[EXERCISE AIM] Transcribe the following entries word for word. End with the line where "rd') = target (time_series_data rd)" appears.

☆ ☆ ☆

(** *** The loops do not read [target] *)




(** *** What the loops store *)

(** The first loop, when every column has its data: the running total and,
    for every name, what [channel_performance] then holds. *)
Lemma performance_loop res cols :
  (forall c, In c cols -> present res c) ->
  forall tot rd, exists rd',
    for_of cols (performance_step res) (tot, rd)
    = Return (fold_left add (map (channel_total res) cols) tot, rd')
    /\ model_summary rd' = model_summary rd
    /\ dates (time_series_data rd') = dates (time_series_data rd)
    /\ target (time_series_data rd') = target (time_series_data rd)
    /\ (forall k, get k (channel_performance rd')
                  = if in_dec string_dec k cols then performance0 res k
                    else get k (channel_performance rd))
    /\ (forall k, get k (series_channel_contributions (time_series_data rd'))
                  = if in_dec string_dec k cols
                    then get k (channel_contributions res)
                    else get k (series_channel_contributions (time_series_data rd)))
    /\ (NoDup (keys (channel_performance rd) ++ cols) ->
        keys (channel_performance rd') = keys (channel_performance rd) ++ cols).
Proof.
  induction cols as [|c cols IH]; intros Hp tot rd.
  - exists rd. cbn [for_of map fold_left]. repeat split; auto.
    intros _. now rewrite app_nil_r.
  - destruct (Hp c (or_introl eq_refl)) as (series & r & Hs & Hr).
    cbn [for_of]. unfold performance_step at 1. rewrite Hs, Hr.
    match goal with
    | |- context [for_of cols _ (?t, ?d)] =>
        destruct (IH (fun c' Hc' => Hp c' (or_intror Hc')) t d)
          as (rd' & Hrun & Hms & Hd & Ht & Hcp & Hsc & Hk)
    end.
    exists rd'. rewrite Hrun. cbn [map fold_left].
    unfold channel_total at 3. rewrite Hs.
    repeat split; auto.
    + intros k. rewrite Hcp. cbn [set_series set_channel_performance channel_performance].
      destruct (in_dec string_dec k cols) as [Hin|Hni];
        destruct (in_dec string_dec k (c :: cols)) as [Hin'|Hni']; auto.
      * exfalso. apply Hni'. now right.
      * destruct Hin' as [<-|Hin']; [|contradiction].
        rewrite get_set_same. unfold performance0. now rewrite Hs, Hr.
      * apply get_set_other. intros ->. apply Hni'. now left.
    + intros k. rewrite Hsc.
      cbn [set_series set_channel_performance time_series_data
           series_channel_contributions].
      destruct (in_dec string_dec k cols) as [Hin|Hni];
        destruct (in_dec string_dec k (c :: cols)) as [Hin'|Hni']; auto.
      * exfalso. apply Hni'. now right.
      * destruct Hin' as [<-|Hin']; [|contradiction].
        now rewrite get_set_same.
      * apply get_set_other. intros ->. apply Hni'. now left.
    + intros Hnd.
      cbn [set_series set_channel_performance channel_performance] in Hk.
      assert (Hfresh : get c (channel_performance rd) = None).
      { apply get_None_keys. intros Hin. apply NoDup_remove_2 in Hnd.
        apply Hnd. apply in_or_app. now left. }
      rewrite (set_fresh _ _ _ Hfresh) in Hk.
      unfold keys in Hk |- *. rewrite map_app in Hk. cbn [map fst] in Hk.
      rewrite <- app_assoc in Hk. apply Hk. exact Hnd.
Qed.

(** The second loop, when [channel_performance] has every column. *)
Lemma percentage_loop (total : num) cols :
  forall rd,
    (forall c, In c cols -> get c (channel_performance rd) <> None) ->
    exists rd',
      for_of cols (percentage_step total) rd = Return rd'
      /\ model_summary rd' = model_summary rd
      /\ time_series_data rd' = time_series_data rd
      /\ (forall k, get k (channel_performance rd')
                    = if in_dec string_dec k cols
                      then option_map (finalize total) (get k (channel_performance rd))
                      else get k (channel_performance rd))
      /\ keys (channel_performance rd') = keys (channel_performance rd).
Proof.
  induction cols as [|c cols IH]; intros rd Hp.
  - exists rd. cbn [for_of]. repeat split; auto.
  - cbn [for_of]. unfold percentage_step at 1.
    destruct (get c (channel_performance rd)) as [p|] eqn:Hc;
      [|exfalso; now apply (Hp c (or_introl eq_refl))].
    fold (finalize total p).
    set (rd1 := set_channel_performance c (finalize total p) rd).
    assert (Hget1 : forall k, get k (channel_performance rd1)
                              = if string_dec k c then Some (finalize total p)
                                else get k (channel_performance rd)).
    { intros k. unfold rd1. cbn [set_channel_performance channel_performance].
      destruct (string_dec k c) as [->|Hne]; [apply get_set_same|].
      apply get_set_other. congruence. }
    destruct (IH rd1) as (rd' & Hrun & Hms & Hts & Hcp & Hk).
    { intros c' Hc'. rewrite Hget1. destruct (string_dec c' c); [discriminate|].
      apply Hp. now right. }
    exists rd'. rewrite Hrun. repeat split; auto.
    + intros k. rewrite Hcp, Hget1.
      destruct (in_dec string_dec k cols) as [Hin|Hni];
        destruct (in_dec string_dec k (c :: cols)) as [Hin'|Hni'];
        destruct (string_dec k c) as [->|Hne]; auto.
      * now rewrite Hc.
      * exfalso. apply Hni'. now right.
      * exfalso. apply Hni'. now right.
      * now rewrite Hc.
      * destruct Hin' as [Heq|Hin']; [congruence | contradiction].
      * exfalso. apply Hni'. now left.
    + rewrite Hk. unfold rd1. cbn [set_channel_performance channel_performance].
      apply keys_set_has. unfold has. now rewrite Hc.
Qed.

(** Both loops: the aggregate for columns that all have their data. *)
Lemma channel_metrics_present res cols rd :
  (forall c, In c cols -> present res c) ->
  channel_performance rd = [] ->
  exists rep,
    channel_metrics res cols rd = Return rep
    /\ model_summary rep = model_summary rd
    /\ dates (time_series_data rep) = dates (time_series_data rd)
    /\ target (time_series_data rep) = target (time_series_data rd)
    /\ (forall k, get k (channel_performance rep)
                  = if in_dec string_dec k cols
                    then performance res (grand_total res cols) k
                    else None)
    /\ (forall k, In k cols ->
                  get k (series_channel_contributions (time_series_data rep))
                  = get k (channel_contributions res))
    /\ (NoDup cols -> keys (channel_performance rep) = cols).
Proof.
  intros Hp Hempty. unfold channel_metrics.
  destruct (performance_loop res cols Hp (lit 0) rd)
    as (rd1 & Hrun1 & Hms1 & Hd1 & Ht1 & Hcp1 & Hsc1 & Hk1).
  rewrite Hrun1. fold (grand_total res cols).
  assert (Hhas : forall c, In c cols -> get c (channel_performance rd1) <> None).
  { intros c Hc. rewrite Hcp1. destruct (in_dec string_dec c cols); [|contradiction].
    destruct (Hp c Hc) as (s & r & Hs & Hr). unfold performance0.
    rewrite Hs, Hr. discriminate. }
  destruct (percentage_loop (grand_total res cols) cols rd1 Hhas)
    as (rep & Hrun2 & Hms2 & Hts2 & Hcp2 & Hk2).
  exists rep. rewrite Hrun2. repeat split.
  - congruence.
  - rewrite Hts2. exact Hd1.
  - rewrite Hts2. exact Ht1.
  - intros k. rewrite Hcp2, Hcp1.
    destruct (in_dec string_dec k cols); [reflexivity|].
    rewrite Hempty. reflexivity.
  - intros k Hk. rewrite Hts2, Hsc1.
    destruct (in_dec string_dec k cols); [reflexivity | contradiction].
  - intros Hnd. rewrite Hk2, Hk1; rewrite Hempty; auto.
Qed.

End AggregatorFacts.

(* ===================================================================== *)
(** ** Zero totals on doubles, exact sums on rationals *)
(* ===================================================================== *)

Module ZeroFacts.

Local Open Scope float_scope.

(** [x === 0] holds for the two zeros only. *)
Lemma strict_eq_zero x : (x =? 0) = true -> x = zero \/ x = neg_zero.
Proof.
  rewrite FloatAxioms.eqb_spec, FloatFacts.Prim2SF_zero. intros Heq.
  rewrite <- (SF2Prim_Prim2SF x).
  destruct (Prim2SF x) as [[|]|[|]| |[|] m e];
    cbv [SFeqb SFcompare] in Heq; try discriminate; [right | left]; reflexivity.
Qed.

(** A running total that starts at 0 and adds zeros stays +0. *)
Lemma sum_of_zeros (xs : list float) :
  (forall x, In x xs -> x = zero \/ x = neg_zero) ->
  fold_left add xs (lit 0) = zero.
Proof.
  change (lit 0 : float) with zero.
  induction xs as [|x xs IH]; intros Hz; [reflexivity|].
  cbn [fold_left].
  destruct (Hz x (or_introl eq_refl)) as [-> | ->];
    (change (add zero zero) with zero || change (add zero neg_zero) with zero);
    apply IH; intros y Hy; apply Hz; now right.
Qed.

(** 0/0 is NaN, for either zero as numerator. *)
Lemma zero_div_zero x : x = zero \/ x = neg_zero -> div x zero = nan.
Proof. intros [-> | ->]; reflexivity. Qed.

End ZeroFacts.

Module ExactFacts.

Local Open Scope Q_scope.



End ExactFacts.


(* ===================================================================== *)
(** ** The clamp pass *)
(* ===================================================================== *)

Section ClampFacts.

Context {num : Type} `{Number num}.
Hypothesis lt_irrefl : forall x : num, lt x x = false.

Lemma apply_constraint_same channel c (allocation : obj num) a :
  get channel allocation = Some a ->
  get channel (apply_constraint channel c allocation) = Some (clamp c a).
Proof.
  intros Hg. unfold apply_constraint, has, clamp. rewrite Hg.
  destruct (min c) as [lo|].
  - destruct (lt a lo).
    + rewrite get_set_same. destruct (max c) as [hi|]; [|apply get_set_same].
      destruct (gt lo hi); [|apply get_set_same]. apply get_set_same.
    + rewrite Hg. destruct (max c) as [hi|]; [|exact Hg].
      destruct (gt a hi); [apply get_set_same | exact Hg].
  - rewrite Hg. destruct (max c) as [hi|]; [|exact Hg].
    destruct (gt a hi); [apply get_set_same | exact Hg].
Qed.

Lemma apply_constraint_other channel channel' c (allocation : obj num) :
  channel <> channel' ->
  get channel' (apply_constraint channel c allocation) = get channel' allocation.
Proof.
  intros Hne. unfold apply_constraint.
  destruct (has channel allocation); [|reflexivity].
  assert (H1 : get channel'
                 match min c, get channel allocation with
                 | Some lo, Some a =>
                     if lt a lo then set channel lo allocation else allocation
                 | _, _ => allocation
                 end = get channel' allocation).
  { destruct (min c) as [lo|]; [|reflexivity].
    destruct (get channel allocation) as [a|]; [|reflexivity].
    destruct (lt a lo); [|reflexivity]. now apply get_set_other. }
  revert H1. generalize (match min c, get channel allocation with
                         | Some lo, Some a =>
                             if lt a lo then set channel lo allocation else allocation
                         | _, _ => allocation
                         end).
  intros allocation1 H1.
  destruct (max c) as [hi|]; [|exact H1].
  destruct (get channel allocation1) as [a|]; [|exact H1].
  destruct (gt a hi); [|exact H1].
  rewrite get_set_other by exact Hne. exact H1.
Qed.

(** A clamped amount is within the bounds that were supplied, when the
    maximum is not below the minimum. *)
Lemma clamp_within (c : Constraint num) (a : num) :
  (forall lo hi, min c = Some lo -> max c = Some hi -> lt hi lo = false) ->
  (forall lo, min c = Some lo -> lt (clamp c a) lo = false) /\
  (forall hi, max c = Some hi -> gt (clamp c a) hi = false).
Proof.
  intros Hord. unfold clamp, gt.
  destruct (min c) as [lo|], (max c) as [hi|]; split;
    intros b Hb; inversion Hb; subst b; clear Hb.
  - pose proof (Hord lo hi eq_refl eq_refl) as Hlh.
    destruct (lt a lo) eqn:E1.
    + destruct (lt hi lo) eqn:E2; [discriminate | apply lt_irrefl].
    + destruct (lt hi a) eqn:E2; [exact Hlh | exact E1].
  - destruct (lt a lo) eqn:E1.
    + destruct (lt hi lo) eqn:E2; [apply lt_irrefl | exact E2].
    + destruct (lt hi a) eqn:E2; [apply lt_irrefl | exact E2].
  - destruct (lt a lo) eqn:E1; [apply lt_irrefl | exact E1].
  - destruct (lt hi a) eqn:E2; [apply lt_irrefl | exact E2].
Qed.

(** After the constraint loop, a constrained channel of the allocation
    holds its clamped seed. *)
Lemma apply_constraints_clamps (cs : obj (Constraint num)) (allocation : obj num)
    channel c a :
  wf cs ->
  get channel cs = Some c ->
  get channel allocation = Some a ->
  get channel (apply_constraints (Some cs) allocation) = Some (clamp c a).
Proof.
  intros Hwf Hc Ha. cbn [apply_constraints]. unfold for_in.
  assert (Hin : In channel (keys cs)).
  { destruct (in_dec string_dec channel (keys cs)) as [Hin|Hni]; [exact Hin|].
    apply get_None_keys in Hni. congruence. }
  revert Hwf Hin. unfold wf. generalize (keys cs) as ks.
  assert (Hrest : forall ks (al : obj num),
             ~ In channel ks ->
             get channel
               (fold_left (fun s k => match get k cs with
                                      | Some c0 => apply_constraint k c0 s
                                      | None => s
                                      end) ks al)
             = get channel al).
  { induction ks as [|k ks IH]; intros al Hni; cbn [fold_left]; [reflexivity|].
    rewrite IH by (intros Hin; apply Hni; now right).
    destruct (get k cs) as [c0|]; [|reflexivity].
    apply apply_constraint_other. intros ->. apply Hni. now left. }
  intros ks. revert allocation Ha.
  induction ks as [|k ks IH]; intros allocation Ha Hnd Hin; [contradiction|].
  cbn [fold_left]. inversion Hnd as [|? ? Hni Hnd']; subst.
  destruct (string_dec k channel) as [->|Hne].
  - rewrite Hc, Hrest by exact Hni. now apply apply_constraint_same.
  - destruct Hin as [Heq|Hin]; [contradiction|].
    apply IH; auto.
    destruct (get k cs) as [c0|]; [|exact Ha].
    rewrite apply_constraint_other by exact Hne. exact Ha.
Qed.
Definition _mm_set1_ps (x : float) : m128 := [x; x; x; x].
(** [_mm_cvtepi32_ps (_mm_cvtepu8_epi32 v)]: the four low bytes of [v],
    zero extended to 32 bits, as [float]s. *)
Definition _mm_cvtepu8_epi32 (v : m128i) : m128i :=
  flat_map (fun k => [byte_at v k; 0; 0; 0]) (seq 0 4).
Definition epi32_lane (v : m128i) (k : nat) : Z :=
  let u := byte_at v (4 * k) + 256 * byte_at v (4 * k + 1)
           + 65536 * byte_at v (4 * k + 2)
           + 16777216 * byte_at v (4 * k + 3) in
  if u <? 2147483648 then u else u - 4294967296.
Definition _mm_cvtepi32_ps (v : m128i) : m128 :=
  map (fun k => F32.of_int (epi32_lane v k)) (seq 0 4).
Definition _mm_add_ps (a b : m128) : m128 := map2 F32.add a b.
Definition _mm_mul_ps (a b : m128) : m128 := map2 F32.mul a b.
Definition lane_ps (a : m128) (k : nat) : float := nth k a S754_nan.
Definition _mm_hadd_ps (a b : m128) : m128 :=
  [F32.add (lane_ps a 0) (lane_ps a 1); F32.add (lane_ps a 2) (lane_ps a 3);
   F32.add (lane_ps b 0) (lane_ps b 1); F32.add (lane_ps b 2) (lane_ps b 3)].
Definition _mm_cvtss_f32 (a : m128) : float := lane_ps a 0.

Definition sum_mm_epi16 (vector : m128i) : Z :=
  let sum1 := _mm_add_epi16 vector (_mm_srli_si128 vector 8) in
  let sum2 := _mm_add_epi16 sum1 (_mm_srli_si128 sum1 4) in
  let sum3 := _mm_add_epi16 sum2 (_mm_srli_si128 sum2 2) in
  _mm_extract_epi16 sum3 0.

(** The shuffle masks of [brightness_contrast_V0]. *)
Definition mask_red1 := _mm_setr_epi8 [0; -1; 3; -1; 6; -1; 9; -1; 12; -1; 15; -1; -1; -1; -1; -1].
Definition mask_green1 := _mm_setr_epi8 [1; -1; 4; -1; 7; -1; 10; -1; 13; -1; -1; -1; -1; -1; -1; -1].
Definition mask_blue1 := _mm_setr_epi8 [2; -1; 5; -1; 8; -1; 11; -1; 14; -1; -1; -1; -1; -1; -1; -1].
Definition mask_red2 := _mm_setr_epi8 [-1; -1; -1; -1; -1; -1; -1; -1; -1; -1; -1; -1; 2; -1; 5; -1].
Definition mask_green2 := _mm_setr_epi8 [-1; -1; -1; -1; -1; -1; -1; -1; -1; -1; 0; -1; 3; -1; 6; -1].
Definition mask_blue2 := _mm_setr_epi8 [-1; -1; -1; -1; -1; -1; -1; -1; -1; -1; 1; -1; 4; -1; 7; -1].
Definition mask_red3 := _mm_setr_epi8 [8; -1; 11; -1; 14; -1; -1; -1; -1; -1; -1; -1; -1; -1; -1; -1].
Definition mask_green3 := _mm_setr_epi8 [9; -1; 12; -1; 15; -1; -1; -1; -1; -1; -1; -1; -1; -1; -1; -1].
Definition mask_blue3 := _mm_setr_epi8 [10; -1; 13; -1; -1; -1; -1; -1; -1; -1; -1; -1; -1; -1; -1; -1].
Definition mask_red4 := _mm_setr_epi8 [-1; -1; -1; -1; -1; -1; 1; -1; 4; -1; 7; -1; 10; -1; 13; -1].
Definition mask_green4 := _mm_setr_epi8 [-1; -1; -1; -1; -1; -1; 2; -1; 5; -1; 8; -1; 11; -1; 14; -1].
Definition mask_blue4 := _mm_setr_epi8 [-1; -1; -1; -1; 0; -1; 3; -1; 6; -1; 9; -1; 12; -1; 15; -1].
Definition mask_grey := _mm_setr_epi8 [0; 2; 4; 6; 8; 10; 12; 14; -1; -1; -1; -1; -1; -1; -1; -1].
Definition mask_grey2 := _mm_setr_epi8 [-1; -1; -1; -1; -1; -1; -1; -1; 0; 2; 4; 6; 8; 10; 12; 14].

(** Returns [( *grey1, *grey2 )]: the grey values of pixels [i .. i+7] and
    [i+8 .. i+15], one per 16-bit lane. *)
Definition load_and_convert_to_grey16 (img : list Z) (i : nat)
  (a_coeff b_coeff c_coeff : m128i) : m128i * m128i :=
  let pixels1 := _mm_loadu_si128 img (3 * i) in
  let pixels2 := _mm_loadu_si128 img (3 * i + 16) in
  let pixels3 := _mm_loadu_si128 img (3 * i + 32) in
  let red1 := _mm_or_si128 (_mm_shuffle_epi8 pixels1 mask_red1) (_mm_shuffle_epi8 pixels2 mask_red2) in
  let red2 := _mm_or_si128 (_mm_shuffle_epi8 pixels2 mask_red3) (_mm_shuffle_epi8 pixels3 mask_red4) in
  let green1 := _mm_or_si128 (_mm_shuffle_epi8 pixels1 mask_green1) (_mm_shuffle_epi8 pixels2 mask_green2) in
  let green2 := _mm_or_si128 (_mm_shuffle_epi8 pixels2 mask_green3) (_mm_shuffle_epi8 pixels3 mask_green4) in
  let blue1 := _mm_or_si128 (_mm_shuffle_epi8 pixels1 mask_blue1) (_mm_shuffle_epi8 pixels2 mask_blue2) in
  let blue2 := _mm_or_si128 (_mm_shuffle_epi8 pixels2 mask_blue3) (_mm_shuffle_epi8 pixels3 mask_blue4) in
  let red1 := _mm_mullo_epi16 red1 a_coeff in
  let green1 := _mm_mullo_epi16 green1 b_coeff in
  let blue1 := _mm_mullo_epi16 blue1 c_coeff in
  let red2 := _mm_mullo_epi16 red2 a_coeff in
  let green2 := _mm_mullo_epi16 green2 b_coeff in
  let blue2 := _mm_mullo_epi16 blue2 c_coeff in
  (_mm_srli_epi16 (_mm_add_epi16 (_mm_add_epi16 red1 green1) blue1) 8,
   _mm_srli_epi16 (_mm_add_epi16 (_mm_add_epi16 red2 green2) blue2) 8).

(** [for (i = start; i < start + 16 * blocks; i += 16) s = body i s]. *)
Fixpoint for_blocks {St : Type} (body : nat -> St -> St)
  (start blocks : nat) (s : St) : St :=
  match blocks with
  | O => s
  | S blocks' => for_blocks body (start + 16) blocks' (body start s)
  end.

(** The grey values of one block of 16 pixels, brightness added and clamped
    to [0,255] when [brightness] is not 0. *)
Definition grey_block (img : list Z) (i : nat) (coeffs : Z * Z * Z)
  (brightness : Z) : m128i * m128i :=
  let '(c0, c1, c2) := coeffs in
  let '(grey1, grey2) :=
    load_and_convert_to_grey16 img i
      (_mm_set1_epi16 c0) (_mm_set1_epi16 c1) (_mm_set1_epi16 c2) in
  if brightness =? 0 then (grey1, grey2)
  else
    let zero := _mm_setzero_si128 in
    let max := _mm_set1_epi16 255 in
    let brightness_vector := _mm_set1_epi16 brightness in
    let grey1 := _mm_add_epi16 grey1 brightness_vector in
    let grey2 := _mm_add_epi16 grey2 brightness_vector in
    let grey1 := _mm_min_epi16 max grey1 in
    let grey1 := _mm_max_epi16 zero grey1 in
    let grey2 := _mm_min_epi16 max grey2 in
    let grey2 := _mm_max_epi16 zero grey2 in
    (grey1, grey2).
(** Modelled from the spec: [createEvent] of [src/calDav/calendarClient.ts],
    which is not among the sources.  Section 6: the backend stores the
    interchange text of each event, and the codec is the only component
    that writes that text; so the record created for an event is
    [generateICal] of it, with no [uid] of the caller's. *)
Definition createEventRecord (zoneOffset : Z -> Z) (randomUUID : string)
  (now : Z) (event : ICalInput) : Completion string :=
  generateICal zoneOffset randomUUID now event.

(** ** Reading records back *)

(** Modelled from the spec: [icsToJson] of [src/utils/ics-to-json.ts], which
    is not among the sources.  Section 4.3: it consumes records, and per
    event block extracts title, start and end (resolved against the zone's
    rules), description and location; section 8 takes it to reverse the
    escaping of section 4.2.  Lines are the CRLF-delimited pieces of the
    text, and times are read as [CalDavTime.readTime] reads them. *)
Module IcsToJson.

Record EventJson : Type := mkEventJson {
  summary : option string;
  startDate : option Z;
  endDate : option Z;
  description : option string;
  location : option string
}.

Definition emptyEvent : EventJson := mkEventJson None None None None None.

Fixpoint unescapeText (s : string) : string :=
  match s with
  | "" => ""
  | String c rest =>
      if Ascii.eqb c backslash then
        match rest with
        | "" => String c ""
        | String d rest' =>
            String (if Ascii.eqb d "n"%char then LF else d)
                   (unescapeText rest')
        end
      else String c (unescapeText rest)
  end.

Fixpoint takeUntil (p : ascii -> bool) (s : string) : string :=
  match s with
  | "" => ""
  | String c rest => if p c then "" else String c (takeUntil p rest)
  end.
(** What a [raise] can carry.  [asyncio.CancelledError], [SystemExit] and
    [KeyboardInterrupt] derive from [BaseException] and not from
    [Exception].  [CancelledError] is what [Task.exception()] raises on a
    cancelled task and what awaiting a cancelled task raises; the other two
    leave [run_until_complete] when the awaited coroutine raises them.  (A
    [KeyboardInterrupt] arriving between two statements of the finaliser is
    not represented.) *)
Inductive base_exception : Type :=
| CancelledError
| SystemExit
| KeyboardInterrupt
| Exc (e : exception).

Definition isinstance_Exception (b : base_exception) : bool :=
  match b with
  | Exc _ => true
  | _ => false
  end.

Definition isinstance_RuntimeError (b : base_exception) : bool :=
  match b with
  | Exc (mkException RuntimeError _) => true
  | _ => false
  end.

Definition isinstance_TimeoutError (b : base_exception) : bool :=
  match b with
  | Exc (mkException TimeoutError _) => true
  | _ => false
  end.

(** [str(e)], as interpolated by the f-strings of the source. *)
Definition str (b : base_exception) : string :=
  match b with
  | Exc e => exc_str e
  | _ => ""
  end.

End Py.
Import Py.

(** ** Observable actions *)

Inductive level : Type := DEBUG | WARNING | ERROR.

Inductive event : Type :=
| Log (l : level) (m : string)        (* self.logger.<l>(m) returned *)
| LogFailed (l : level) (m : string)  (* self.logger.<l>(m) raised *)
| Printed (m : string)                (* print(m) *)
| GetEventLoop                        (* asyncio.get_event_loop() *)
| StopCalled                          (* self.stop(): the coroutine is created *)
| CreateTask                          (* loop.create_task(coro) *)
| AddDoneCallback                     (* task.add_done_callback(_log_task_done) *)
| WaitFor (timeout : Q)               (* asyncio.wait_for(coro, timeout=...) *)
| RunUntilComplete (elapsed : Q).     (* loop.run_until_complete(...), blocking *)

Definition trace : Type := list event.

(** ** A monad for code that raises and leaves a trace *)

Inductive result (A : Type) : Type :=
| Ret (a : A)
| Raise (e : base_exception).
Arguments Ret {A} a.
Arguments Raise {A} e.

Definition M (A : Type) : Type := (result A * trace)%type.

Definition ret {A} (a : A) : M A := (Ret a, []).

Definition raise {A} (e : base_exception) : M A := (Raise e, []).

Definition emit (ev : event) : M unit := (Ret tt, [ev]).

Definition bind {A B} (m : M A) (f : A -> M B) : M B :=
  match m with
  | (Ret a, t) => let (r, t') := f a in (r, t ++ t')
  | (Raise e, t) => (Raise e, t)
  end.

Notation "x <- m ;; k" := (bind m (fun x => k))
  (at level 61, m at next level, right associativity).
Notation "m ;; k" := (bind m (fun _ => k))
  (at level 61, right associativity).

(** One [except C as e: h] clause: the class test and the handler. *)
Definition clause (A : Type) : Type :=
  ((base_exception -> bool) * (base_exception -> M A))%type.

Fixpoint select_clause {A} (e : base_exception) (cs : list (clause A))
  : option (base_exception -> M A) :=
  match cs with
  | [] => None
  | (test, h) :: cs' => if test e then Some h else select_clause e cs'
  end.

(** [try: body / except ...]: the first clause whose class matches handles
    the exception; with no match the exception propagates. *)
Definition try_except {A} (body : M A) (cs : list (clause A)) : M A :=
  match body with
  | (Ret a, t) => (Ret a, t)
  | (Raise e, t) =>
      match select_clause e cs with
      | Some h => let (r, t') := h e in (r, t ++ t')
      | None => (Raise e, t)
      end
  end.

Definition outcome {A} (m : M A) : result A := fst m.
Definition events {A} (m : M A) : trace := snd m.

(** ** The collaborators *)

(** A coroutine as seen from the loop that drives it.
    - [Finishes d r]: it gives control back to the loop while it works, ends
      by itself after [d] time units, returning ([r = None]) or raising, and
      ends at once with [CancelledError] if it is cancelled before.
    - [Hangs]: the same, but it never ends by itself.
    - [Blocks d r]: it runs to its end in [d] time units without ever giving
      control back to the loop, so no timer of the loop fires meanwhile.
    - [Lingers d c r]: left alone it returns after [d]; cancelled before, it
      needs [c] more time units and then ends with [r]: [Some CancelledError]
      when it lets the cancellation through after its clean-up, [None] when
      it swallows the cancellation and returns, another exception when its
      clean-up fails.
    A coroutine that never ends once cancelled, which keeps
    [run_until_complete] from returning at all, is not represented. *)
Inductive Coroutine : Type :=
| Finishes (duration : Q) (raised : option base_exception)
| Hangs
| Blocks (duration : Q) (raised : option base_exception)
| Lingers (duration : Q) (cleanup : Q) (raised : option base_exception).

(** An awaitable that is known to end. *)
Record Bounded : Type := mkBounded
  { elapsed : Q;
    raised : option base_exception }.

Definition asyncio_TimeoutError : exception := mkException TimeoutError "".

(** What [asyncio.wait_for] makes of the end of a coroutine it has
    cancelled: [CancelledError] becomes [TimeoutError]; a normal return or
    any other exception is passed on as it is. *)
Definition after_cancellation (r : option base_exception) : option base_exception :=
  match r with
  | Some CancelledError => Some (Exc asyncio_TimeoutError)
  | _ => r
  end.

☆ ☆ ☆

[RESULT OF THE TASK]
(** *** The loops do not read [target] *)




(** *** What the loops store *)

(** The first loop, when every column has its data: the running total and,
    for every name, what [channel_performance] then holds. *)
Lemma performance_loop res cols :
  (forall c, In c cols -> present res c) ->
  forall tot rd, exists rd',
    for_of cols (performance_step res) (tot, rd)
    = Return (fold_left add (map (channel_total res) cols) tot, rd')
    /\ model_summary rd' = model_summary rd
    /\ dates (time_series_data rd') = dates (time_series_data rd)
    /\ target (time_series_data rd') = target (time_series_data rd)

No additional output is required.